(* ===== verification/_CoqProject ===== *)
-Q . S2P
Prelude.v
Bytes.v
Verbs.v
Protocol.v
RdmaQueue.v
Controller.v
Helpers.v
EfaHelpers.v
ReadScheduler.v
Ring.v
Json.v
Stream.v
Handles.v
ProcessGroup.v
GroupTheorems.v
Agreement.v
GroupResources.v
GroupProgress.v
GroupSetup.v
GroupExamples.v
Kernels.v
Backend.v
Transport.v
TransportTheorems.v
Stripes.v
BenchText.v
Bench.v
BenchWorkers.v
LocalTransfer.v
Sweep.v
AllreduceBench.v
BenchTheorems.v
SweepTheorems.v
LocalTransferTheorems.v
BenchExamples.v
GpuNetIO.v
VerbsLib.v
VerbsValues.v
VerbsPost.v
VerbsObjects.v
VerbsSafety.v
VerbsMethods.v
VerbsInvariant.v
VerbsAlong.v
VerbsRuns.v
VerbsTheorems.v
VerbsExternal.v
VerbsTeardown.v
VerbsUse.v
Cuda.v
CudaTheorems.v
VerbsModel.v
VerbsExamples.v
EfaLib.v
EfaValues.v
EfaObjects.v
EfaSafety.v
EfaInvariant.v
EfaPost.v
EfaRuns.v
EfaTheorems.v
EfaModel.v
EfaExamples.v
CudaExamples.v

**********

EXERCISE REQUIREMENTS =
From the material above, set down exactly the lines between the line holding "ProcessGroup.v" and the line holding "EfaInvariant.v", inclusive. Include nothing else.

OUTPUT OF THE EXERCISE =
ProcessGroup.v
GroupTheorems.v
Agreement.v
GroupResources.v
GroupProgress.v
GroupSetup.v
GroupExamples.v
Kernels.v
Backend.v
Transport.v
TransportTheorems.v
Stripes.v
BenchText.v
Bench.v
BenchWorkers.v
LocalTransfer.v
Sweep.v
AllreduceBench.v
BenchTheorems.v
SweepTheorems.v
LocalTransferTheorems.v
BenchExamples.v
GpuNetIO.v
VerbsLib.v
VerbsValues.v
VerbsPost.v
VerbsObjects.v
VerbsSafety.v
VerbsMethods.v
VerbsInvariant.v
VerbsAlong.v
VerbsRuns.v
VerbsTheorems.v
VerbsExternal.v
VerbsTeardown.v
VerbsUse.v
Cuda.v
CudaTheorems.v
VerbsModel.v
VerbsExamples.v
EfaLib.v
EfaValues.v
EfaObjects.v
EfaSafety.v
EfaInvariant.v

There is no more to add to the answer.